Arriba a la izquierda: Moái en Rano Raraku; arriba a la derecha: Moái en Hanga Roa; abajo a la izquierda: Ahu Tongariki; abajo a la derecha: Ahu Akivi

Esculpían in situ sus moáis, justo en el lugar en el que se encontraba la piedra volcánica elegida, pero ese no era su emplazamiento final. El moái tenía que llegar a la aldea de destino y eso podía ser en el otro extremo de la isla. ¿Cómo lo hacían? ¿Cómo podían desplazar esculturas de decenas de toneladas a esas distancias a través de un relieve tan accidentado? Para complicar más el porte muchos antropólogos creen que los moáis eran desplazados en posición vertical gracias a un sistema de cuerdas en lugar de tumbados sobre troncos rodantes. Esta última opción sería la más sensata pero teniendo en cuenta que para ellos cada moái era algo sagrado desde el momento de su talla, y por lo mismo que una virgen o un santo no se sacan en procesión de cualquier manera, quizá la teoría de los moáis erguidos no ande muy descaminada. Cualquiera sabe, porque el rapanui que me alojó en su casa los días previos a la carrera tenía su propia versión de los hechos: me contó que su abuelo sabía a ciencia cierta que a los moáis les salían patitas nada más nacer y caminaban hasta el lugar exacto donde se los esperaba, ni un poco antes ni un poco después. Y eso es lo que yo creo también.

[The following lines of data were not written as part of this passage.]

(* ===== verification/ShimControl.v ===== *)
(** * ShimControl: the JSON control bodies and the workload profile
    ([src/shimwire/payloads.go], [checkpoint.go], [codec.go])

    Hello with its workload and checkpoint advertisements, the bodies whose
    decoders check more than their syntax, and the profile-aware reader.  The
    strict JSON codec ([encoding/json] with unknown fields and trailing documents
    refused) is the argument of each definition. *)

From stdpp Require Import gmap.
From S2P Require Import Prelude BigEndian ShimWire ShimPayloads.

(** [encodeJSON] and [decodeJSON] at one type. *)
Record JsonCodec (A : Type) := {
  encodeJSON : A -> outcome error bytes;
  decodeJSON : bytes -> outcome error A
}.
Arguments encodeJSON {A}.
Arguments decodeJSON {A}.

(** ** Hello *)

Record CheckpointCapability := { cap_Schema : bytes; cap_HostEpoch : Z }.
Definition MaxCheckpointCapabilityBytes : Z := 256.

Record Hello := {
  h_Protocol : bytes;
  h_Min : Z;
  h_Max : Z;
  h_OrgID : bytes;
  h_SessionID : bytes;
  h_ShimID : bytes;
  h_ProcessEpoch : Z;
  h_PID : Z;
  h_ProcessStartedAt : Z;
  h_ProcessStartTicks : Z;
  h_ProcessBootID : bytes;
  h_HarnessPID : Z;
  h_HarnessStartedAt : Z;
  h_HarnessStartTicks : Z;
  h_HarnessBootID : bytes;
  h_WorkareaPath : bytes;
  h_Phase : Phase;
  h_Generation : Generation;
  h_FirstSeq : Z;
  h_LastSeq : Z;
  h_OrphanDeadlineUnixNano : Z;
  h_Extensions : Extensions;
  h_Continuation : option CheckpointCapability;
  h_Workload : Profile
}.

(** [h] with its extension values, or its two derived fields, replaced. *)
Definition set_derived (h : Hello) (x : Extensions) (c : option CheckpointCapability) (w : Profile) : Hello :=
  {| h_Protocol := h_Protocol h; h_Min := h_Min h; h_Max := h_Max h; h_OrgID := h_OrgID h;
     h_SessionID := h_SessionID h; h_ShimID := h_ShimID h; h_ProcessEpoch := h_ProcessEpoch h; h_PID := h_PID h;
     h_ProcessStartedAt := h_ProcessStartedAt h; h_ProcessStartTicks := h_ProcessStartTicks h;
     h_ProcessBootID := h_ProcessBootID h; h_HarnessPID := h_HarnessPID h;
     h_HarnessStartedAt := h_HarnessStartedAt h; h_HarnessStartTicks := h_HarnessStartTicks h;
     h_HarnessBootID := h_HarnessBootID h; h_WorkareaPath := h_WorkareaPath h; h_Phase := h_Phase h;
     h_Generation := h_Generation h; h_FirstSeq := h_FirstSeq h; h_LastSeq := h_LastSeq h;
     h_OrphanDeadlineUnixNano := h_OrphanDeadlineUnixNano h;
     h_Extensions := x; h_Continuation := c; h_Workload := w |}.

Definition set_values (h : Hello) (vs : gmap bytes bytes) : Hello :=
  set_derived h {| Values := vs; Required := Required (h_Extensions h) |} (h_Continuation h) (h_Workload h).

Section hello.
Context (jh : JsonCodec Hello) (jc : JsonCodec CheckpointCapability).

Definition CheckpointCapability_of (e : Extensions) : outcome error (option CheckpointCapability) :=
  match Values e !! ExtContinuationCheckpoint with
  | None => Ok None
  | Some value =>
      if (blen value =? 0) || (MaxCheckpointCapabilityBytes <? blen value) then Err (Wrapped [ErrMalformed])
      else obind (decodeJSON jc value) (fun c =>
        if bytes_eqb (cap_Schema c) [] then Err (Wrapped [ErrMalformed]) else Ok (Some c))
  end.

(** The workload checks of [EncodeHello] and the key it advertises. *)
Definition encode_workload (h : Hello) : outcome error Hello :=
  if negb (bytes_eqb (h_Workload h) []) && negb (bytes_eqb (h_Workload h) ProfileInteractive) &&
     negb (bytes_eqb (h_Workload h) ProfileHeadless)
  then Err (Wrapped [ErrMalformed])
  else if match Values (h_Extensions h) !! ExtWorkload with
          | Some old => negb (bytes_eqb (h_Workload h) ProfileHeadless) || negb (bytes_eqb old WorkloadHeadless)
          | None => false
          end
  then Err (Wrapped [ErrMalformed])
  else obind (checkWorkloadRange (h_Workload h) (h_Min h)) (fun _ =>
    Ok (if bytes_eqb (h_Workload h) ProfileHeadless
        then set_values h (<[ExtWorkload := WorkloadHeadless]> (Values (h_Extensions h))) else h)).

(** The checkpoint advertisement. *)
Definition encode_continuation (h : Hello) : outcome error Hello :=
  match h_Continuation h with
  | None => Ok h
  | Some c =>
      obind (encodeJSON jc c) (fun value =>
      if MaxCheckpointCapabilityBytes <? blen value then Err (Wrapped [ErrMalformed])
      else if match Values (h_Extensions h) !! ExtContinuationCheckpoint with
              | Some old => negb (bytes_eqb old value)
              | None => false
              end
      then Err (Wrapped [ErrMalformed])
      else Ok (set_values h (<[ExtContinuationCheckpoint := value]> (Values (h_Extensions h)))))
  end.

Definition EncodeHello (h : Hello) : outcome error bytes :=
  obind (encode_workload h) (fun h =>
  obind (encode_continuation h) (fun h =>
  obind (CheckpointCapability_of (h_Extensions h)) (fun _ =>
  encodeJSON jh h))).

Definition DecodeHello (body : bytes) : outcome error Hello :=
  obind (decodeJSON jh body) (fun h =>
  obind (Workload_of (h_Extensions h)) (fun workload =>
  obind (checkWorkloadRange workload (h_Min h)) (fun _ =>
  obind (CheckpointCapability_of (h_Extensions h)) (fun c =>
  Ok (set_derived h (h_Extensions h) c workload))))).
End hello.

(** ** Welcome and Adopted: the rest of the handshake, a bare JSON encoding *)

Record Welcome := {
  wl_Protocol : bytes; wl_Selected : Z; wl_ControllerID : bytes; wl_ProposedGeneration : Generation; wl_ResumeFrom : Z;
  wl_Extensions : Extensions
}.

Record Adopted := {
  ad_Generation : Generation; ad_Extensions : Extensions; ad_Contiguous : bool; ad_ReplayFrom : Z; ad_ReplayTo : Z; ad_Phase : Phase
}.

Definition EncodeWelcome (j : JsonCodec Welcome) (w : Welcome) : outcome error bytes := encodeJSON j w.
Definition DecodeAdopted (j : JsonCodec Adopted) (body : bytes) : outcome error Adopted := decodeJSON j body.

(** [CheckpointCapability.UnmarshalJSON]: both members must be present. *)
Definition capability_of_fields (schema : option bytes) (hostEpoch : option Z) : outcome error CheckpointCapability :=
  match schema, hostEpoch with
  | Some s, Some e => Ok {| cap_Schema := s; cap_HostEpoch := e |}
  | _, _ => Err (Wrapped [ErrMalformed])
  end.

(** ** Bodies with checked fields *)

Record GapMsg := { gap_FromSeq : Z; gap_ToSeq : Z; gap_Reason : GapReason }.

Definition DecodeGap (j : JsonCodec GapMsg) (body : bytes) : outcome error GapMsg :=
  obind (decodeJSON j body) (fun g =>
  if negb (GapReason_Known (gap_Reason g)) then Err (Wrapped [ErrMalformed])
  else if gap_ToSeq g <? gap_FromSeq g then Err (Wrapped [ErrMalformed])
  else Ok g).

Record StopMsg := { stop_Generation : Generation; stop_Reason : StopReason }.

Definition DecodeStop (j : JsonCodec StopMsg) (body : bytes) : outcome error StopMsg :=
  obind (decodeJSON j body) (fun s =>
  if negb (StopReason_Known (stop_Reason s)) then Err (Wrapped [ErrMalformed]) else Ok s).

Record CredentialUpdate := {
  cu_RequestID : Z; cu_Generation : Generation; cu_WorkerID : bytes; cu_Bearer : bytes; cu_ExpiresAt : Z
}.
Definition credentialWorkerIDMax : Z := 256.
Definition credentialBearerMax : Z := 16384.

Definition credential_incomplete (u : CredentialUpdate) : bool :=
  (cu_RequestID u =? 0) || (cu_Generation u =? 0) || (blen (cu_WorkerID u) =? 0) ||
  (credentialWorkerIDMax <? blen (cu_WorkerID u)) || (blen (cu_Bearer u) =? 0) ||
  (credentialBearerMax <? blen (cu_Bearer u)) || (cu_ExpiresAt u <=? 0).

Definition EncodeCredentialUpdate (j : JsonCodec CredentialUpdate) (u : CredentialUpdate) : outcome error bytes :=
  if credential_incomplete u then Err (Wrapped [ErrMalformed]) else encodeJSON j u.

Definition DecodeCredentialUpdate (j : JsonCodec CredentialUpdate) (body : bytes) : outcome error CredentialUpdate :=
  obind (decodeJSON j body) (fun u => if credential_incomplete u then Err (Wrapped [ErrMalformed]) else Ok u).

Definition CredentialStatus : Type := bytes.
Definition CredentialSuccess : CredentialStatus := str "success".
Definition CredentialMalformed : CredentialStatus := str "malformed".
Definition CredentialStaleGeneration : CredentialStatus := str "stale_generation".
Definition CredentialDuplicateChanged : CredentialStatus := str "duplicate_changed".
Definition CredentialRequestLedgerFull : CredentialStatus := str "request_ledger_full".
Definition CredentialInternal : CredentialStatus := str "internal".
Definition CredentialRequestMismatch : CredentialStatus := str "request_mismatch".
Definition CredentialTimeout : CredentialStatus := str "timeout".

Definition CredentialStatus_Known (s : CredentialStatus) : bool :=
  one_of s [CredentialSuccess; CredentialMalformed; CredentialStaleGeneration; CredentialDuplicateChanged;
            CredentialRequestLedgerFull; CredentialInternal; CredentialRequestMismatch; CredentialTimeout].

Record CredentialResult := { cs_RequestID : Z; cs_Generation : Generation; cs_Status : CredentialStatus }.

Definition credential_result_incomplete (r : CredentialResult) : bool :=
  (cs_RequestID r =? 0) || (cs_Generation r =? 0) || negb (CredentialStatus_Known (cs_Status r)).

Definition EncodeCredentialResult (j : JsonCodec CredentialResult) (r : CredentialResult) : outcome error bytes :=
  if credential_result_incomplete r then Err (Wrapped [ErrMalformed]) else encodeJSON j r.

Definition DecodeCredentialResult (j : JsonCodec CredentialResult) (body : bytes) : outcome error CredentialResult :=
  obind (decodeJSON j body) (fun r => if credential_result_incomplete r then Err (Wrapped [ErrMalformed]) else Ok r).

(** The headless terminal observation. *)
Definition HeadlessExitCause : Type := bytes.
Definition HeadlessExitCompleted : HeadlessExitCause := str "completed".
Definition HeadlessExitOrphaned : HeadlessExitCause := str "orphaned".
Definition HeadlessExitStoppedForResume : HeadlessExitCause := str "stopped_for_resume".
Definition HeadlessExitShimFailure : HeadlessExitCause := str "shim_failure".
Definition HeadlessExitCause_Known (c : HeadlessExitCause) : bool :=
  one_of c [HeadlessExitCompleted; HeadlessExitOrphaned; HeadlessExitStoppedForResume; HeadlessExitShimFailure].

Definition HeadlessExitState : Type := bytes.
Definition HeadlessExitDelivered : HeadlessExitState := str "delivered".
Definition HeadlessExitPending : HeadlessExitState := str "pending".
Definition HeadlessExitNone : HeadlessExitState := str "none".
Definition HeadlessExitState_Known (s : HeadlessExitState) : bool :=
  one_of s [HeadlessExitDelivered; HeadlessExitPending; HeadlessExitNone].

Record HeadlessExit := {
  he_Seq : Z; he_ProcessEpoch : Z; he_ExitCode : Z; he_Signal : bytes; he_GroupReaped : bool;
  he_Cause : HeadlessExitCause; he_OutboxKey : bytes; he_OutboxState : HeadlessExitState; he_ObservedAt : Z
}.

Definition validateHeadlessExit (e : HeadlessExit) : outcome error unit :=
  if negb (he_Seq e =? 1) then Err (Wrapped [ErrMalformed])
  else if negb (HeadlessExitCause_Known (he_Cause e)) then Err (Wrapped [ErrMalformed])
  else if negb (HeadlessExitState_Known (he_OutboxState e)) then Err (Wrapped [ErrMalformed])
  else if (he_ProcessEpoch e =? 0) || (he_ObservedAt e <=? 0) then Err (Wrapped [ErrMalformed])
  else if bytes_eqb (he_OutboxState e) HeadlessExitNone then
    if negb (bytes_eqb (he_Cause e) HeadlessExitStoppedForResume) then Err (Wrapped [ErrMalformed])
    else if negb (bytes_eqb (he_OutboxKey e) []) then Err (Wrapped [ErrMalformed])
    else Ok tt
  else if bytes_eqb (he_OutboxKey e) [] then Err (Wrapped [ErrMalformed])
  else Ok tt.

Definition EncodeHeadlessExit (j : JsonCodec HeadlessExit) (e : HeadlessExit) : outcome error bytes :=
  obind (validateHeadlessExit e) (fun _ => encodeJSON j e).

Definition DecodeHeadlessExit (j : JsonCodec HeadlessExit) (body : bytes) : outcome error HeadlessExit :=
  obind (decodeJSON j body) (fun e => obind (validateHeadlessExit e) (fun _ => Ok e)).

(** ** The profile-aware reader *)

Record ErrorMsg := { em_Code : ErrorCode; em_Detail : bytes }.

Definition refusal : ErrorMsg :=
  {| em_Code := CodeMalformed; em_Detail := str "message type is refused on the headless profile" |}.

Definition ReadProfileVersion {W} `{Sink W} (j : JsonCodec ErrorMsg) (profile : Profile) (version : Z)
    (s : stream) (w : W) : outcome error Message * stream * W :=
  match readVersion version s with
  | (Err e, s) => (Err e, s, w)
  | (Panic, s) => (Panic, s, w)
  | (Ok msg, s) =>
      if negb (RefusedIn (m_Type msg) profile version) then (Ok msg, s, w)
      else match encodeJSON j refusal with
      | Panic => (Panic, s, w)
      | Err e => (Err e, s, w)
      | Ok body =>
          match WriteVersion version Msg.TypeError body w with
          | (w, Some e) => (Err (wrap e), s, w)
          | (w, None) => (Err (Wrapped [ErrProfileRefused; ErrMalformed]), s, w)
          end
      end
  end.

(** ** Lemmas *)

Definition headless_types : list MessageType :=
  [Msg.TypeHello; Msg.TypeWelcome; Msg.TypeAdopted; Msg.TypeStop; Msg.TypeHeartbeat; Msg.TypeError;
   Msg.TypeCredentialUpdate; Msg.TypeCredentialResult; Msg.TypeHeadlessExit].

Lemma RefusedIn_headless t v :
  RefusedIn t ProfileHeadless v = false <-> v = V6 /\ t ∈ headless_types.
Proof.
  unfold RefusedIn. rewrite bytes_eqb_refl. cbn [negb]. destruct (Z.eqb_spec v V6); cbn [negb]; [|naive_solver].
  rewrite negb_false_iff, bool_decide_eq_true. unfold headless_types. naive_solver.
Qed.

Lamentablemente todo en la vida parece estar condenado a acabar, y la bonita y misteriosa historia de los moáis tampoco pudo escapar al destino infame que sobrevuela a todos los hombres y a todas las cosas. Una civilización surgida en mitad de ninguna parte sorprendió al mundo por su extraordinario nivel de organización y desarrollo, y sin embargo fue incapaz de prever su propio declive: siglos de incremento sostenido de la población llevaron a una isla de recursos limitados al borde del colapso ecológico. Después vendrían las luchas entre clanes por la supervivencia y un nuevo culto religioso acabó imponiéndose. Los moáis serían olvidados.

Desde fuera de la isla nada bueno llegó tampoco en su historia reciente. Los traficantes de esclavos y enfermedades desconocidas hasta entonces como la viruela llevaron a los nativos al borde de la desaparción. El número de habitantes pasó de varios miles a apenas un centenar en la segunda mitad del s. XIX. Afortunadamente el pueblo rapanui no es de los que se deja vencer y contra pronóstico el linaje de Hotu Matu’a consiguió sobrevivir, y con él la tradición oral de una cultura excepcional. Si alguna vez vais por allí os contarán una historia mágica sobre cada rincón de la isla. A mí me las contaron.